(* ===== verification/SyscallHook.v ===== *)
(** The system calls that suspend a coroutine instead of blocking: [src/syscall_hook.c], with
    the socket options of [src/util/net.h].

    The real system calls are parameters: a step of the kernel's state that gives an outcome,
    and what [fcntl], [setsockopt] and [getsockopt] return.  While a coroutine sleeps in
    [schedule_timeout] others run; what they do to the kernel and to the event table, and
    whether the sleep ended by its timeout, is a parameter too. *)

From stdpp Require Import base gmap list numbers strings sets pretty.
From Stdlib Require Import ZArith Lia.
From S2P Require Import Prelude Event.
From S2P Require Import ListHead Memcache RbTree RbRep RbInsert RbErase RbEraseColor RbProps.
From S2P Require Import Sched SchedSearch SchedInv SchedLists SchedOps SchedSteps.

(** ** [src/util/net.h] *)

Definition O_NONBLOCK : Z := 2048.

Section Net.
  (** [fcntl(fd, F_GETFL)], [fcntl(fd, F_SETFL, flags)], and [setsockopt] by option and value *)
  Context (getfl : Z → Z) (setfl : Z → Z → Z) (setsockopt : Z → string → Z → Z).

Definition set_nonblock (fd : Z) : Z :=
  let flags := getfl fd in
  if flags <? 0 then -1 else
  if negb (Z.land flags O_NONBLOCK =? 0) then 0 else
  if setfl fd (Z.lor flags O_NONBLOCK) <? 0 then -1 else 0.

Definition enable_tcp_no_delay (fd : Z) : Z := setsockopt fd "TCP_NODELAY" 1.

Definition set_keep_alive (fd interval : Z) : Z :=
  if setsockopt fd "SO_KEEPALIVE" 1 <? 0 then -1 else
  if setsockopt fd "TCP_KEEPIDLE" interval <? 0 then -1 else
  let val := Z.quot interval 3 in
  let val := if val =? 0 then 1 else val in
  if setsockopt fd "TCP_KEEPINTVL" val <? 0 then -1 else
  if setsockopt fd "TCP_KEEPCNT" 3 <? 0 then -1 else 0.

Definition set_reuse_addr (fd : Z) : Z := if setsockopt fd "SO_REUSEADDR" 1 <? 0 then -1 else 0.

End Net.

(** [INADDR_ANY] unless [inet_pton] recognises the address. *)
Definition ip_to_nl (inet_pton : list Z → option Z) (ip : option (list Z)) : Z :=
  match ip with
  | None => 0
  | Some ip => default 0 (inet_pton ip)
  end.

(** The address of the other side: [getpeername] gives the [s_addr] of a descriptor, or fails;
    [inet_ntoa] prints its four bytes in the order they have in memory. *)
Definition fd_to_nl (getpeername : Z → option Z) (fd : Z) : Z := default 0 (getpeername fd).
Definition byte_of (nl : Z) (i : Z) : list Z := str (pretty (Z.land (Z.shiftr nl (8 * i)) 255)).
Definition inet_ntoa (nl : Z) : list Z := byte_of nl 0 ++ str "." ++ byte_of nl 1 ++ str "." ++ byte_of nl 2 ++ str "." ++ byte_of nl 3.
Definition get_peer_ip (getpeername : Z → option Z) (fd : Z) : list Z := inet_ntoa (fd_to_nl getpeername fd).

Example peer_ips : get_peer_ip (λ fd, if fd =? 3 then Some 16777343 else None) 3 = str "127.0.0.1" ∧ get_peer_ip (λ _, None) 3 = str "0.0.0.0".
Proof. vm_compute. split; reflexivity. Qed.

(** [syscall_hook_init]: the functions behind the hooks, NULL where [dlsym] finds none *)
Record real_calls : Type := RealCalls {
  real_sys_connect : Z; real_sys_accept : Z; real_sys_read : Z; real_sys_recv : Z; real_sys_write : Z; real_sys_send : Z
}.
Definition syscall_hook_init (dlsym : list Z → Z) : real_calls :=
  RealCalls (dlsym (str "connect")) (dlsym (str "accept")) (dlsym (str "read")) (dlsym (str "recv")) (dlsym (str "write")) (dlsym (str "send")).

(** ** Callbacks *)

(** The addresses of the two callbacks, and what they do. *)
Definition RW_CALLBACK : Z := 1.
Definition CONN_CALLBACK : Z := 2.
Definition event_rw_callback (s : coro_schedule) (args : Z) : cres coro_schedule := wakeup_coro s args.
Definition event_conn_callback (s : coro_schedule) (args : Z) : cres coro_schedule := wakeup_coro_priority s args.

Definition call (s : coro_schedule) (proc args : Z) : cres coro_schedule :=
  if proc =? RW_CALLBACK then event_rw_callback s args else
  if proc =? CONN_CALLBACK then event_conn_callback s args else Ub.

Fixpoint run_callbacks (s : coro_schedule) (calls : list (Z * Z)) : cres coro_schedule :=
  match calls with
  | [] => mret s
  | (proc, args) :: calls => s ← call s proc args; run_callbacks s calls
  end.

(** ** The wrapped calls *)

Definition CONN_TIMEOUT : Z := 10 * 1000.
Definition ACCEPT_TIMEOUT : Z := 3 * 1000.
Definition READ_TIMEOUT : Z := 10 * 1000.
Definition RECV_TIMEOUT : Z := 10 * 1000.
Definition WRITE_TIMEOUT : Z := 10 * 1000.
Definition SEND_TIMEOUT : Z := 10 * 1000.
Definition KEEP_ALIVE : Z := 60.

(** What a real call gives: a result, or -1 with EINTR, EAGAIN, or another error. *)
Inductive outcome : Type := Result (n : Z) | Interrupted | Not_ready | Failed.

Section Hooks.
  Context (epoll_ctl : epoll_op → Z → Z → gmap Z Z → option (gmap Z Z)).
  Context {K : Type} (real : K → outcome * K) (sleep : Z → K → event_loop → K * event_loop * bool).

(** The loop that [accept], [read], [recv], [write] and [send] share. *)
Fixpoint hook_loop (fuel : nat) (what proc ms : Z) (k : K) (ev : event_loop) (fd coro : Z) : cres (Z * K * event_loop) :=
  match real k with
  | (Result n, k) => mret (n, k, ev)
  | (Failed, k) => mret (-1, k, ev)
  | (Interrupted, k) =>
    match fuel with
    | O => Fuel
    | S fuel => hook_loop fuel what proc ms k ev fd coro
    end
  | (Not_ready, k) =>
    '(r, ev) ← add_fd_event epoll_ctl ev fd what proc coro;
    if negb (r =? 0) then mret (-2, k, ev) else
    let '(k, ev, by_timeout) := sleep ms k ev in
    ev ← del_fd_event epoll_ctl ev fd what;
    if (by_timeout : bool) then mret (-3, k, ev) else
    match fuel with
    | O => Fuel
    | S fuel => hook_loop fuel what proc ms k ev fd coro
    end
  end.

Definition read (fuel : nat) := hook_loop fuel EVENT_READABLE RW_CALLBACK READ_TIMEOUT.
Definition recv (fuel : nat) := hook_loop fuel EVENT_READABLE RW_CALLBACK RECV_TIMEOUT.
Definition write (fuel : nat) := hook_loop fuel EVENT_WRITABLE RW_CALLBACK WRITE_TIMEOUT.
Definition send (fuel : nat) := hook_loop fuel EVENT_WRITABLE RW_CALLBACK SEND_TIMEOUT.

Context (getfl : Z → Z) (setfl : Z → Z → Z) (setsockopt : Z → string → Z → Z).

(** The descriptor or an error, and the descriptor that is closed, if any. *)
Definition accept (fuel : nat) (k : K) (ev : event_loop) (sockfd coro : Z) : cres (Z * option Z * K * event_loop) :=
  '(connfd, k, ev) ← hook_loop fuel EVENT_READABLE CONN_CALLBACK ACCEPT_TIMEOUT k ev sockfd coro;
  mret (if connfd <? 0 then (connfd, None, k, ev) else
        if negb (set_nonblock getfl setfl connfd =? 0) then (-4, Some connfd, k, ev) else
        if negb (enable_tcp_no_delay setsockopt connfd =? 0) then (-5, Some connfd, k, ev) else
        if negb (set_keep_alive setsockopt connfd KEEP_ALIVE =? 0) then (-6, Some connfd, k, ev) else
        (connfd, None, k, ev)).

(** [getsockopt] of SO_ERROR from what [flags] and [len] held: its result and the new values. *)
Context (getsockopt : Z → Z → Z * Z * Z).

(** The wait for a connection that is being made.  [flags] and [len] are not initialised. *)
Definition connect_wait (flags0 len0 : Z) (k : K) (ev : event_loop) (sockfd coro : Z) : cres (Z * K * event_loop) :=
  '(r, ev) ← add_fd_event epoll_ctl ev sockfd EVENT_WRITABLE CONN_CALLBACK coro;
  if negb (r =? 0) then mret (-2, k, ev) else
  let '(k, ev, by_timeout) := sleep CONN_TIMEOUT k ev in
  ev ← del_fd_event epoll_ctl ev sockfd EVENT_WRITABLE;
  if (by_timeout : bool) then mret (-3, k, ev) else
  let '(ret, flags, len) := getsockopt flags0 len0 in
  if (ret =? -1) || negb (flags =? 0) || (len =? 0) then mret (-4, k, ev) else mret (0, k, ev).

(** [Not_ready] stands for -1 with EINPROGRESS.  The result of [set_nonblock], which comes
    first, is not looked at. *)
Definition connect (flags0 len0 : Z) (k : K) (ev : event_loop) (sockfd coro : Z) : cres (Z * K * event_loop) :=
  match real k with
  | (Result ret, k) =>
    if ret =? 0 then mret (0, k, ev) else
    if ret <? 0 then mret (-1, k, ev) else connect_wait flags0 len0 k ev sockfd coro
  | (Interrupted, k) | (Failed, k) => mret (-1, k, ev)
  | (Not_ready, k) => connect_wait flags0 len0 k ev sockfd coro
  end.

(** ** What a wrapped call promises *)

Context {HE : Epoll epoll_ctl}.

(** The entry of a descriptor and the kernel's row for it. *)
Definition same_fd (fd : Z) (ev ev' : event_loop) : Prop :=
  event_ok ev' ∧ max_conn ev' = max_conn ev ∧ array ev' !! Z.to_nat fd = array ev !! Z.to_nat fd ∧ interest ev' !! fd = interest ev !! fd.

(** While the coroutine sleeps, others leave the entry of its descriptor alone. *)
Definition others_keep (fd : Z) : Prop := ∀ ms k ev, event_ok ev → same_fd fd ev (sleep ms k ev).1.2.

(** What the kernel watches for the descriptor, and the mask, are as before. *)
Definition restored (fd : Z) (ev ev' : event_loop) : Prop :=
  event_ok ev' ∧ max_conn ev' = max_conn ev ∧ interest ev' !! fd = interest ev !! fd ∧
  (mask <$> array ev' !! Z.to_nat fd) = (mask <$> array ev !! Z.to_nat fd).

Lemma restored_refl fd ev : event_ok ev → restored fd ev ev.
Proof. by split. Qed.

Lemma restored_trans fd ev1 ev2 ev3 : restored fd ev1 ev2 → restored fd ev2 ev3 → restored fd ev1 ev3.
Proof. intros (? & ? & ? & ?) (? & ? & ? & ?). split_and!; [done | congruence..]. Qed.

(** One round of waiting: it either cannot register, or registers, sleeps and unregisters. *)
Lemma wait_round k what proc ms ev fd coro fe :
  others_keep fd → event_ok ev → 0 ≤ fd → event_bit what → proc ≠ NULL → array ev !! Z.to_nat fd = Some fe → has (mask fe) what = false →
  add_fd_event epoll_ctl ev fd what proc coro = Ok (-2, ev) ∨
  ∃ ev1 ev3, add_fd_event epoll_ctl ev fd what proc coro = Ok (0, ev1) ∧ del_fd_event epoll_ctl (sleep ms k ev1).1.2 fd what = Ok ev3 ∧ restored fd ev ev3.
Proof using HE.
  intros Hk Hev Hfd Hw Hp Hfe Hno. assert (Hr : 0 ≤ fd < max_conn ev) by (apply lookup_lt_Some in Hfe; pose proof (ev_size _ Hev); lia).
  destruct (ev_entry _ Hev fd fe Hfd Hfe) as (Hm & Hcb & Hint).
  destruct (add_fd_ok epoll_ctl ev fd what proc coro Hev Hr Hw Hp) as (fe' & Hl & [[H0 E]|(ev1 & E & Hok & Hmax & Hev1)]); [by left|].
  right. assert (fe' = fe) as -> by congruence. assert (Hlt : (Z.to_nat fd < length (array ev))%nat) by (by eapply lookup_lt_Some).
  assert (Ha1 : array ev1 !! Z.to_nat fd = Some (FdEvent (Z.lor (mask fe) what) proc coro)) by (rewrite Hev1; cbn; by apply list_lookup_insert_eq).
  destruct (Hk ms k ev1 Hok) as (Hok2 & Hmax2 & Ha2 & Hi2). set (ev2 := (sleep ms k ev1).1.2) in *.
  destruct (del_ok epoll_ctl ev2 fd what Hok2 ltac:(lia) Hw) as (fe2 & ev3 & Hl2 & E3 & Hok3 & Hmax3 & Hev3).
  rewrite Ha2, Ha1 in Hl2. injection Hl2 as <-. cbn [mask callback cb_args] in Hev3. destruct (lor_mask _ _ Hm Hw) as [Hpos _].
  rewrite (proj2 (Z.eqb_neq _ _)), (set_clear _ _ Hm Hw Hno) in Hev3 by lia. exists ev1, ev3. split; [done|]. split; [done|]. split_and!; [done | congruence | |].
  - rewrite Hev3. cbn. rewrite Hint. destruct (mask fe =? 0); [apply lookup_delete_eq | apply lookup_insert_eq].
  - rewrite Hev3. cbn. rewrite Hfe. rewrite list_lookup_insert_eq; [done|]. apply lookup_lt_Some with (x := FdEvent (Z.lor (mask fe) what) proc coro). congruence.
Qed.

(** The call ends after at most [d] more attempts: an attempt gives a result or fails, or the
    wait for the next one runs into its timeout. *)
Fixpoint done_within (ms : Z) (d : nat) (k : K) : Prop :=
  match real k with
  | (Result _, _) | (Failed, _) => True
  | (Interrupted, k) => match d with O => False | S d => done_within ms d k end
  | (Not_ready, k) => ∀ ev, (sleep ms k ev).2 = true ∨ match d with O => False | S d => done_within ms d (sleep ms k ev).1.1 end
  end.

(** What a call returns: an error, or what the last attempt of the real call gave. *)
Definition call_result (r : Z) (k' : K) : Prop := r = -1 ∨ r = -2 ∨ r = -3 ∨ ∃ k, real k = (Result r, k').

Lemma hook_loop_ok what proc ms fd coro : others_keep fd → 0 ≤ fd → event_bit what → proc ≠ NULL →
  ∀ d k ev fe fuel, event_ok ev → array ev !! Z.to_nat fd = Some fe → has (mask fe) what = false → done_within ms d k → (d ≤ fuel)%nat →
  ∃ r k' ev', hook_loop fuel what proc ms k ev fd coro = Ok (r, k', ev') ∧ restored fd ev ev' ∧ call_result r k'.
Proof using HE.
  intros Hk Hfd Hw Hp. induction d as [|d IH]; intros k ev fe fuel Hev Hfe Hno Hend Hfuel; assert (Hrefl := restored_refl fd ev Hev);
    destruct fuel as [|fuel]; try lia; cbn [hook_loop]; cbn [done_within] in Hend; destruct (real k) as [[n| | |] k1] eqn:E; try done;
    try (eexists _, _, _; split; [done|]; split; [done|]; first [by left | right; right; right; by exists k]).
  3: { apply (IH k1 ev fe fuel Hev Hfe Hno Hend). lia. }
  all: destruct (wait_round k1 what proc ms ev fd coro fe Hk Hev Hfd Hw Hp Hfe Hno) as [->|(ev1 & ev3 & -> & E3 & Hres)]; cres_simpl; cbn [negb Z.eqb];
    [eexists _, _, _; split; [done|]; split; [done|]; right; by left|]; specialize (Hend ev1);
    destruct (sleep ms k1 ev1) as [[k2 ev2] b]; cbn [fst snd] in *; rewrite E3; cres_simpl.
  1, 2: destruct Hend as [->|[]]; eexists _, _, _; split; [done|]; split; [done|]; right; right; by left.
  destruct b; [eexists _, _, _; split; [done|]; split; [done|]; right; right; by left|]. destruct Hend as [?|Hend]; [done|].
  pose proof Hres as (Hev3 & _ & _ & Hmask). rewrite Hfe in Hmask. destruct (array ev3 !! Z.to_nat fd) as [fe3|] eqn:Hfe3; [|done]. injection Hmask as Hmask.
  destruct (IH k2 ev3 fe3 fuel Hev3 Hfe3) as (r & k' & ev' & Er & Hres' & Hr); [by rewrite Hmask | done | lia |].
  exists r, k', ev'. split; [done|]. split; [by eapply restored_trans | done].
Qed.

(** A result that is not an error comes from the real call, whatever the event table does. *)
Lemma hook_loop_real what proc ms fd coro fuel : ∀ k ev r k' ev',
  hook_loop fuel what proc ms k ev fd coro = Ok (r, k', ev') → call_result r k'.
Proof using Type.
  induction fuel as [|fuel IH]; intros k ev r k' ev'; cbn [hook_loop]; destruct (real k) as [[n| | |] k1] eqn:E; cres_simpl; try done;
    try (intros [= <- <- _]; first [by left | right; right; right; by exists k]); try apply IH.
  all: destruct (add_fd_event _ _ _ _ _ _) as [[z e1]| |]; cres_simpl; try done; destruct (negb (z =? 0)); [intros [= <- <- _]; right; by left|];
    destruct (sleep ms k1 e1) as [[k2 ev2] b]; destruct (del_fd_event _ _ _ _) as [e3| |]; cres_simpl; try done;
    destruct b; try done; try apply IH; intros [= <- <- _]; right; right; by left.
Qed.

End Hooks.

==================================================

What is required →
Pull out every line holding "bool" from the records above, and copy it.

Answer for this exercise →
  Context {K : Type} (real : K → outcome * K) (sleep : Z → K → event_loop → K * event_loop * bool).
    if (by_timeout : bool) then mret (-3, k, ev) else
  if (by_timeout : bool) then mret (-3, k, ev) else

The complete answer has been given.